Entretien avec Mme Duru-Bellat, sociologue
L’orientation scolaire est loin de l’idéal méritocratique… ne serait-ce qu’en raison de disparités géographiques…
- L’appareil éducatif tend à produire ce dont on a besoin sur place : 60% des 19/25 ans scolarisés dans les zones tertiaires urbaines et 33 % seulement font des études supérieures en zones rurales.
En 2007 votre rapport au Haut Conseil de l’éducation montrait que l’origine sociale pèse fortement sur le destin scolaire. Comment ?
- « Le premier critère d’orientation est la réussite scolaire » : or 9 ans après l’entrée en 6° 80% des enfants d’enseignants ou de cadres ont leur bac, contre 37% des enfants d’ouvriers.
- Et même à résultats identiques, les enfants ne sont pas égaux : les parents cherchent leur à assurer un statut social au moins équivalent au leur.
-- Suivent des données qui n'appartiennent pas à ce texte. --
(* ===== verification/SnapshotPersistor.v ===== *)
(** * The snapshot persistor

    src/src/volumedriver/SnapshotPersistor.{h,cpp}: the TLogs of a volume, grouped
    by snapshot, and the current ones.  Every operation that throws does so
    before it changes the object, so an operation is a function to [res].
    Serialization to XML and the traversal of the parents in the backend are
    not modelled. *)

From S2P Require Import Prelude TLogs Snapshots.
From Stdlib Require Import Mergesort Orders.

Module ZOrder <: TotalLeBool.
Definition t := Z.
Definition leb := Z.leb.
Lemma leb_total : forall a b, Z.leb a b = true \/ Z.leb b a = true.
Proof. intros a b. rewrite !Z.leb_le. lia. Qed.
End ZOrder.

(** [std::sort] on snapshot numbers. *)
Module ZSort := Sort ZOrder.

Module SnapshotPersistor.
Import TLog TLogs Snapshot.

Record SnapshotPersistor : Type := mkSP {
  current : TLogs;
  snapshots : Snapshots.Snapshots;
  parent_ : option (string * SnapshotName);
  scrub_id_ : UUID }.

Definition with_current (l : TLogs) (p : SnapshotPersistor) : SnapshotPersistor :=
  mkSP l (snapshots p) (parent_ p) (scrub_id_ p).
Definition with_snapshots (ss : Snapshots.Snapshots) (p : SnapshotPersistor) : SnapshotPersistor :=
  mkSP (current p) ss (parent_ p) (scrub_id_ p).

Definition newTLog (fresh : TLogId) (p : SnapshotPersistor) : SnapshotPersistor :=
  with_current (current p ++ [TLog.make fresh]) p.

Definition create (parent : option (string * SnapshotName)) (scrub_id : UUID) (fresh : TLogId) : SnapshotPersistor :=
  newTLog fresh (mkSP [] [] parent scrub_id).

Definition isSnapshotInBackend (p : SnapshotPersistor) (n : SnapshotNum) : res bool :=
  let? s := Snapshots.getSnapshot (Snapshots.by_num n) (snapshots p) in Ok (inBackend s).

Definition setTLogWrittenToBackend (p : SnapshotPersistor) (tlogid : TLogId) (on_backend : bool) : res SnapshotPersistor :=
  let? (found, ss) := Snapshots.setTLogWrittenToBackend (snapshots p) tlogid on_backend in
  if found then Ok (with_snapshots ss p)
  else let? (found', l) := TLogs.setTLogWrittenToBackend (current p) tlogid on_backend in
       Ok (with_current l (with_snapshots ss p)).

Definition isTLogWrittenToBackend (p : SnapshotPersistor) (tlogid : TLogId) : bool :=
  match TLogs.isTLogWrittenToBackend (current p) tlogid with
  | Some b => b
  | None => Snapshots.isTLogWrittenToBackend (snapshots p) tlogid
  end.

Definition getCurrentTLogsWrittenToBackend (p : SnapshotPersistor) (out : OrderedTLogIds) : OrderedTLogIds :=
  fold_left (fun o t => if written_to_backend t then o ++ [uuid t] else o) (current p) out.

Definition getCurrentTLogsNotWrittenToBackend (p : SnapshotPersistor) (out : OrderedTLogIds) : OrderedTLogIds :=
  fold_left (fun o t => if negb (written_to_backend t) then o ++ [uuid t] else o) (current p) out.

Definition getTLogsInSnapshot (p : SnapshotPersistor) (n : SnapshotNum) (out : OrderedTLogIds) : bool * OrderedTLogIds :=
  Snapshots.getTLogsInSnapshot (snapshots p) n out.

Definition getCurrentTLogs (p : SnapshotPersistor) (out : OrderedTLogIds) : OrderedTLogIds :=
  getOrderedTLogIds (current p) out.

Definition getAllSnapshots (p : SnapshotPersistor) (vec : list SnapshotNum) : list SnapshotNum :=
  Snapshots.getAllSnapshots (snapshots p) vec.

Definition getAllTLogs (p : SnapshotPersistor) (vec : OrderedTLogIds) (with_current : bool) : OrderedTLogIds :=
  let snaps := ZSort.sort (getAllSnapshots p []) in
  let vec := fold_left (fun v n => snd (getTLogsInSnapshot p n v)) snaps vec in
  if with_current then getCurrentTLogs p vec else vec.

(** The loop of the two functions below: the flag is [no_non_written_tlog_seen]. *)
Fixpoint written_loop (p : SnapshotPersistor) (want : bool) (tmp : OrderedTLogIds) (none_seen : bool)
  (out : OrderedTLogIds) : res OrderedTLogIds :=
  match tmp with
  | [] => Ok out
  | t :: tmp' =>
      if isTLogWrittenToBackend p t then
        verify none_seen in written_loop p want tmp' none_seen (if want then out ++ [t] else out)
      else written_loop p want tmp' false (if want then out else out ++ [t])
  end.

Definition getTLogsNotWrittenToBackend (p : SnapshotPersistor) (out : OrderedTLogIds) : res OrderedTLogIds :=
  written_loop p false (getAllTLogs p [] true) true out.

Definition getTLogsWrittenToBackend (p : SnapshotPersistor) (out : OrderedTLogIds) : res OrderedTLogIds :=
  written_loop p true (getAllTLogs p [] true) true out.

Definition max_snapshot_metadata_size : nat := Z.to_nat 4096.

Definition snapshotExists (p : SnapshotPersistor) (n : SnapshotName) : bool :=
  Snapshots.snapshotExists (snapshots p) n.
Definition snapshotExists_num (p : SnapshotPersistor) (n : SnapshotNum) : bool :=
  Snapshots.snapshotExists_num (snapshots p) n.

Definition snapshot (p : SnapshotPersistor) (n : SnapshotName) (metadata : SnapshotMetaData) (u : UUID)
  (create_scrubbed : bool) (now : string) (drawn fresh : UUID) : res SnapshotPersistor :=
  if snapshotExists p n then Throw SnapshotNameAlreadyExists
  else if (max_snapshot_metadata_size <? length metadata)%nat then Throw ExcessiveMetaDataException
  else
    let s := Snapshot.make (Snapshots.getNextSnapshotNum (snapshots p)) n (current p) metadata u
               create_scrubbed now drawn in
    Ok (newTLog fresh (with_current [] (with_snapshots (snapshots p ++ [s]) p))).

Definition checkSnapshotUUID (p : SnapshotPersistor) (n : SnapshotName) (u : UUID) : bool :=
  Snapshots.checkSnapshotUUID (snapshots p) n u.

Definition getCurrentTLog (p : SnapshotPersistor) : res TLogId :=
  match last (current p) with Some t => Ok (uuid t) | None => Throw VerifyFailed end.

Definition getSnapshot (p : SnapshotPersistor) (n : SnapshotName) : res Snapshot :=
  Snapshots.getSnapshot (Snapshots.by_name n) (snapshots p).
Definition getSnapshotNum (p : SnapshotPersistor) (n : SnapshotName) : res SnapshotNum :=
  let? s := getSnapshot p n in Ok (num s).
Definition getSnapshotName (p : SnapshotPersistor) (n : SnapshotNum) : res SnapshotName :=
  let? s := Snapshots.getSnapshot (Snapshots.by_num n) (snapshots p) in Ok (name s).
Definition getUUID (p : SnapshotPersistor) (n : SnapshotNum) : res UUID :=
  let? s := Snapshots.getSnapshot (Snapshots.by_num n) (snapshots p) in Ok (uuid_ s).
Definition hasSnapshotWithUUID (p : SnapshotPersistor) (u : UUID) : bool :=
  Snapshots.hasSnapshotWithUUID (snapshots p) u.

Definition getSnapshotsTill (p : SnapshotPersistor) := Snapshots.getSnapshotsTill (snapshots p).
Definition getSnapshotsAfter (p : SnapshotPersistor) := Snapshots.getSnapshotsAfter (snapshots p).

Definition deleteSnapshot (p : SnapshotPersistor) (n : SnapshotNum) : res SnapshotPersistor :=
  let? (ss, l) := Snapshots.deleteSnapshot (snapshots p) n (current p) in
  Ok (with_current l (with_snapshots ss p)).

Definition deleteAllButLastSnapshot (p : SnapshotPersistor) : res SnapshotPersistor :=
  let? ss := Snapshots.deleteAllButLastSnapshot (snapshots p) in Ok (with_snapshots ss p).

Definition getTLogsTillSnapshot (p : SnapshotPersistor) (n : SnapshotNum) (out : OrderedTLogIds) : res OrderedTLogIds :=
  Snapshots.getTLogsTillSnapshot (snapshots p) n out.
Definition getTLogsTillSnapshot_name (p : SnapshotPersistor) (n : SnapshotName) (out : OrderedTLogIds) : res OrderedTLogIds :=
  let? i := getSnapshotNum p n in getTLogsTillSnapshot p i out.

Definition getTLogsAfterSnapshot (p : SnapshotPersistor) (n : SnapshotNum) (out : OrderedTLogIds) : res OrderedTLogIds :=
  let? out := Snapshots.getTLogsAfterSnapshot (snapshots p) n out in
  Ok (getOrderedTLogIds (current p) out).

Definition getTLogsBetweenSnapshots (p : SnapshotPersistor) := Snapshots.getTLogsBetweenSnapshots (snapshots p).

Definition deleteTLogsAndSnapshotsAfterSnapshot (p : SnapshotPersistor) (n : SnapshotNum) (fresh : TLogId)
  : res SnapshotPersistor :=
  let? ss := Snapshots.deleteTLogsAndSnapshotsAfterSnapshot (snapshots p) n in
  Ok (newTLog fresh (with_current [] (with_snapshots ss p))).

Definition snip (p : SnapshotPersistor) (tlog_id : TLogId) (backend_size : option Z) : bool * SnapshotPersistor :=
  let '(found, ss) := Snapshots.snip (snapshots p) tlog_id backend_size in
  if found then
    (true, with_current (match last ss with Some s => tlogs s | None => [] end)
             (with_snapshots (removelast ss) p))
  else
    let '(found', l) := TLogs.snip (current p) tlog_id backend_size in
    (found', with_current l (with_snapshots ss p)).

Definition tlogReferenced (p : SnapshotPersistor) (tlog_id : TLogId) : bool :=
  Snapshots.tlogReferenced (snapshots p) tlog_id || TLogs.tlogReferenced (current p) tlog_id.

(** [new_id] is the scrub id drawn by [new_scrub_id]. *)
Definition replace (p : SnapshotPersistor) (ids : OrderedTLogIds) (out : list TLog) (n : SnapshotNum) (new_id : UUID)
  : res (UUID * SnapshotPersistor) :=
  let? ss := Snapshots.replace (snapshots p) ids out n in
  Ok (new_id, mkSP (current p) ss (parent_ p) new_id).

Definition getSnapshotScrubbed (p : SnapshotPersistor) (n : SnapshotNum) (nothrow : bool) : res bool :=
  if negb (snapshotExists_num p n) then (if nothrow then Ok true else Throw IOException)
  else let? s := Snapshots.getSnapshot (Snapshots.by_num n) (snapshots p) in Ok (scrubbed s).

Definition setSnapshotScrubbed (p : SnapshotPersistor) (n : SnapshotNum) (b : bool) : res SnapshotPersistor :=
  let? ss := Snapshots.setSnapshotScrubbed (snapshots p) n b in Ok (with_snapshots ss p).

Definition getSnapshotScrubbingWork (p : SnapshotPersistor) := Snapshots.getSnapshotScrubbingWork (snapshots p).

Fixpoint since_cork_snapshots (rss : list Snapshot) (cork : option UUID) (vec : OrderedTLogIds)
  : res (bool * OrderedTLogIds) :=
  match rss with
  | [] => Ok (false, vec)
  | s :: rss' =>
      let? (b, vec) := Snapshot.getReversedTLogsOnBackendSinceLastCork s cork vec in
      if b then Ok (true, vec) else since_cork_snapshots rss' cork vec
  end.

Definition getTLogsOnBackendSinceLastCork (p : SnapshotPersistor) (cork implicit_start_cork : option UUID)
  : res OrderedTLogIds :=
  verify (Bool.eqb (bool_decide (parent_ p = None)) (bool_decide (implicit_start_cork = None))) in
  let? (b, vec) := TLogs.getReversedTLogsOnBackendSinceLastCork (current p) cork [] in
  if b then Ok (rev vec)
  else
    let? (b, vec) := since_cork_snapshots (rev (snapshots p)) cork vec in
    if b then Ok (rev vec)
    else if bool_decide (cork = implicit_start_cork) then Ok (rev vec)
    else Throw CorkNotFoundException.

Fixpoint last_written (rl : TLogs) : option UUID :=
  match rl with
  | [] => None
  | t :: rl' => if written_to_backend t then Some (uuid t) else last_written rl'
  end.
Fixpoint last_written_snapshot (rss : list Snapshot) : option UUID :=
  match rss with
  | [] => None
  | s :: rss' => if writtenToBackend (tlogs s) then Some (cork_uuid_ s) else last_written_snapshot rss'
  end.
Definition lastCork (p : SnapshotPersistor) : option UUID :=
  match last_written (rev (current p)) with
  | Some c => Some c
  | None => last_written_snapshot (rev (snapshots p))
  end.

(** The first snapshot that is not in the backend is cut off, with all that follow. *)
Fixpoint trim_loop (ss : list Snapshot) : option TLogs * list Snapshot :=
  match ss with
  | [] => (None, [])
  | s :: ss' =>
      if negb (inBackend s) then (Some (tlogsOnBackend (tlogs s)), [])
      else let '(c, r) := trim_loop ss' in (c, s :: r)
  end.
Definition trimToBackend (p : SnapshotPersistor) (fresh : TLogId) : SnapshotPersistor :=
  let '(c, ss) := trim_loop (snapshots p) in
  newTLog fresh (with_current (match c with Some l => l | None => tlogsOnBackend (current p) end)
                   (with_snapshots ss p)).

Definition getSnapshotBackendSize (p : SnapshotPersistor) (n : SnapshotName) : res Z :=
  let? s := getSnapshot p n in Ok (Snapshot.backend_size s).
Definition getCurrentBackendSize (p : SnapshotPersistor) : Z := TLogs.backend_size (current p).
Definition getTotalBackendSize (p : SnapshotPersistor) : Z :=
  u64 (Snapshots.getTotalBackendSize (snapshots p) + getCurrentBackendSize p).

Fixpoint add_to_last (s : Z) (l : TLogs) : TLogs :=
  match l with
  | [] => []
  | [t] => [add_to_backend_size s t]
  | t :: l' => t :: add_to_last s l'
  end.
Definition addCurrentBackendSize (p : SnapshotPersistor) (s : Z) : res SnapshotPersistor :=
  verify (negb (length (current p) =? 0)%nat) in Ok (with_current (add_to_last s (current p)) p).

(** [WrittenToBackendVerifier]; the flag is shared by the copies of the functor. *)
Definition verifier (unwritten_tlog_seen : bool) (t : TLog) : res bool :=
  if written_to_backend t then (if unwritten_tlog_seen then Throw IOException else Ok unwritten_tlog_seen)
  else Ok true.
Definition verifySanity_ (p : SnapshotPersistor) : res unit :=
  let? seen := rfold (fun b s => rfold verifier b (tlogs s)) false (snapshots p) in
  let? _ := rfold verifier seen (current p) in Ok tt.

Definition hasUUIDSpecified (p : SnapshotPersistor) : bool :=
  match snapshots p with [] => true | s :: _ => hasUUIDSpecified_ s end.

Definition getBackendSize (p : SnapshotPersistor) := Snapshots.getBackendSize (snapshots p).

Definition getSnapshotCork (p : SnapshotPersistor) (n : SnapshotName) : res UUID :=
  let? s := getSnapshot p n in Ok (cork_uuid_ s).

End SnapshotPersistor.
Les niveaux de départ n’étant pas les mêmes, les niveaux visés sont différents aussi : « mécanisme d’auto sélection scolaire »
Le sexe est aussi un facteur déterminant…
- Les filles réussissent mieux leur scolarité mais elles sont 20% de moins que les garçons à choisir la filière d’excellence S.
- Rationnel pour elles et leur famille de ne pas choisir d’études longues dont elle ne retireront pas les bénéfices à cause des charges familiales à venir.
- Mais ça bouge : l’informatique en est un ex.
Les établissements scolaires possèdent leurs « tonalités sociales ». Quelle influence sur l’orientation ?
- Une « sorte de culture interne » : selon l’origine socio-économique des élèves se créent des cercles vertueux ou vicieux en terme d’attente de résultats.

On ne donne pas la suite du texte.